Turkey applied to become a member of the European Union in 1987 and since that time the nation has had a difficult time convincing the Union that its values of democracy, human rights, and freedom of speech are commensurate with its European counterparts. Examples abound. According to the Press Freedom Index which issued its report this year, Turkey occupies the 154th place on the list of countries ranked by journalistic freedom. Speaking against Islam, in this the most secular of the Muslim nations, can get you in hot water as the world renowned pianist Fasil Say found out. Mr. Say, who has performed in the United States, was jailed and then given a suspended sentence for his remarks which presumably offended Islam.
Nobel Laureate in Literature Orhan Pamuk, who now teaches at Columbia University, was tried and found guilty of making statements against the nation and its role in the Armenian Genocide of 1915 which Turkey still disavows. Others, have been shot dead for the same offense. At another point, students showing their opposition to an urban development plan at Taksim Square provoked the government’s heavy hand in evicting the protesters. To this day, Taksim Square is guarded by strapping, young military men armed with automatic rifles. More recently, President Erdogan’s grip on power nearly slipped away in the face of a failed coup d’etat which left hundreds dead, and tens of thousands under arrest. Media outlets antagonistic to the government were summarily shut down as well. Turkey, unfortunately, bears witness to a string of military coups in its not too distant past.
THE GREEKS ARE NO MORE
After generations of persecution by Turkish authorities, the Greeks, who founded this golden city of Constantinople more than two thousand years ago, scarcely amount to more than fifteen hundred souls in a metropolis of nearly twenty million – so corrosive do they find the environment to their way of life. What remains of the Greek community is ghettoized in the Istanbul quarter of Fener, the site of St George’s Cathedral where in 1821 the Patriarch Gregory was hanged as ordered by the Sultan on Easter Sunday and left to rot for days.

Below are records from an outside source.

Lemma forest_exited init s s' pid code p :
  forest init s → ps_pcbs s !! pid = Some p → is_zombie p = false → pid ≠ init →
  exited init s s' pid code p → forest init s'.
Proof.
  intros F Hp Hz Hi (Hpid'&Hoth&H2'&Ha'). destruct (forest_no_self init s pid p F Hp) as [Hself Hini].
  destruct (fo_pids _ _ F) as [Hwf Hlive]. destruct (fo_init _ _ F) as (p0&Hp0&Hz0&Hpar0).
  (* each block: which fields changed *)
  assert (Hold : ∀ q y, ps_pcbs s' !! q = Some y → ∃ x, ps_pcbs s !! q = Some x ∧ tgid y = tgid x ∧
    is_zombie y = bool_decide (q = pid) || is_zombie x ∧
    parent y = (if decide (q ∈ children p) then Some init else parent x) ∧
    children y = (if decide (q = pid) then [] else if decide (q = init) then children x ++ children p else children x)).
  { intros q y Hq. destruct (decide (q = pid)) as [->|Hqp].
    - exists p. rewrite bool_decide_true, decide_False by done. rewrite Hpid' in Hq. by injection Hq as <-.
    - rewrite Hoth in Hq by done. apply fmap_Some in Hq as (x&Hx&->). exists x.
      destruct (adopt_fields init (children p) q x) as (?&?&?&?). rewrite bool_decide_false by done. done. }
  assert (Hnew : ∀ q x, ps_pcbs s !! q = Some x → ∃ y, ps_pcbs s' !! q = Some y).
  { intros q x Hq. destruct (decide (q = pid)) as [->|Hqp]; [by eexists|]. rewrite Hoth, Hq by done. by eexists. }
  assert (Hcp : ∀ c, c ∈ children p → ∃ x, ps_pcbs s !! c = Some x ∧ parent x = Some pid) by (intros c; apply (fo_child _ _ F pid p c Hp)).
  assert (Hpar : ∀ c q, (∃ pc, ps_pcbs s' !! c = Some pc ∧ parent pc = Some q) ↔
            (c ∈ children p ∧ q = init) ∨ (q ≠ pid ∧ ∃ pc, ps_pcbs s !! c = Some pc ∧ parent pc = Some q)).
  { intros c q. split.
    - intros (pc&Hc&Hq). destruct (Hold c pc Hc) as (x&Hx&_&_&Hpx&_). case_decide as Hin; [left; split; congruence|right].
      split; [|exists x; split; congruence]. intros ->. apply Hin, (fo_child _ _ F pid p c Hp). exists x. split; congruence.
    - intros H. assert (Hx : ∃ x, ps_pcbs s !! c = Some x) by (destruct H as [[?%Hcp _]|(_&x&?&_)]; naive_solver).
      destruct Hx as [x Hx]. destruct (Hnew c x Hx) as [y Hy]. exists y. split; [done|].
      destruct (Hold c y Hy) as (x'&Hx'&_&_&->&_). case_decide as Hin; [|naive_solver].
      destruct H as [[_ ->]|(Hne&x''&Hx''&Hp'')]; [done|]. destruct (Hcp c Hin) as (z&?&?). congruence. }
  clear Hoth. split.
  - destruct (Hnew init p0 Hp0) as [y Hy]. exists y. split; [done|]. destruct (Hold init y Hy) as (x&Hx&_&->&->&_).
    assert (x = p0) as -> by congruence. by rewrite bool_decide_false, decide_False by done.
  - intros q y c Hq. rewrite Hpar. destruct (Hold q y Hq) as (x&Hx&_&_&_&->).
    case_decide as Hqp; [rewrite elem_of_nil; naive_solver|]. rewrite <- (fo_child _ _ F q x c Hx).
    case_decide; [rewrite elem_of_app|]; naive_solver.
  - intros q y Hq. destruct (Hold q y Hq) as (x&Hx&_&_&_&->). pose proof (fo_nodup _ _ F q x Hx).
    case_decide; [constructor|]. case_decide; [|done]. apply NoDup_app. split_and!; [done| |by apply (fo_nodup _ _ F pid)].
    intros z (z1&Hz1&Hz2)%(fo_child _ _ F q x z Hx) (z3&Hz3&Hz4)%Hcp. congruence.
  - intros c y Hc Hci. destruct (Hold c y Hc) as (x&Hx&_&_&->&_). case_decide; [exists init; split; [done|by eapply Hnew]|].
    destruct (fo_parent _ _ F c x Hx Hci) as (q&Hq&[z Hzq]). exists q. split; [done|by eapply Hnew].
  - intros q y Hq Hzy. destruct (Hold q y Hq) as (x&Hx&_&Hzx&_&->). case_decide as Hqp; [done|].
    rewrite bool_decide_false in Hzx by done. simpl in Hzx. destruct (decide (q = init)) as [->|_]; [congruence|]. apply (fo_zombie _ _ F q x); congruence.
  - intros c. rewrite H2', elem_of_difference, elem_of_singleton, (fo_live _ _ F c). split.
    + intros ((x&Hx&Hzx)&Hc). destruct (Hnew c x Hx) as [y Hy]. exists y. split; [done|].
      destruct (Hold c y Hy) as (x'&?&_&->&_). rewrite bool_decide_false by done. simpl. congruence.
    + intros (y&Hy&Hzy). destruct (Hold c y Hy) as (x&Hx&_&Hzx&_). rewrite Hzx in Hzy. apply orb_false_iff in Hzy as [H1 H2].
      apply bool_decide_eq_false in H1. split; [by exists x|done].
  - destruct (fo_depth _ _ F) as (d&Hd0&Hd). exists d. split; [done|]. intros c y q Hc Hq.
    destruct (proj1 (Hpar c q)) as [[Hin ->]|(_&x&Hx&Hqx)]; [by exists y| |by apply (Hd c x)].
    destruct (Hcp c Hin) as (x&Hx&Hqx). specialize (Hd c x pid Hx Hqx). lia.
  - intros c y Hc. destruct (Hold c y Hc) as (x&Hx&Ht&_). rewrite Ht. by apply (fo_tgid _ _ F).
  - rewrite Ha'. split; [done|]. intros c. rewrite Hlive. split; [intros [x Hx]; by eapply Hnew|intros [y Hy]].
    by destruct (Hold c y Hy) as (x&->&_).
Qed.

Turkey’s aggression against the Greeks currently takes the form of an intensified naval presence stretching from the Greek island of Rhodes – fewer than twenty miles distant from Turkey as the crow flies – to the island nation of Cyprus. Erdogan’s démarche in the eastern Aegean is clearly meant to intimidate its neighbors in the light of recently discovered hydrocarbon deposits in the area. The Trump administration should also take note as there are American oil companies participating in exploration activities.
Against this backdrop and history it is a paradox – if not a wonder – that some of the best customer service one can find is found in this troubled nation. If the only price of admission to the European Union were superior customer service Turkey would be a shoe-in.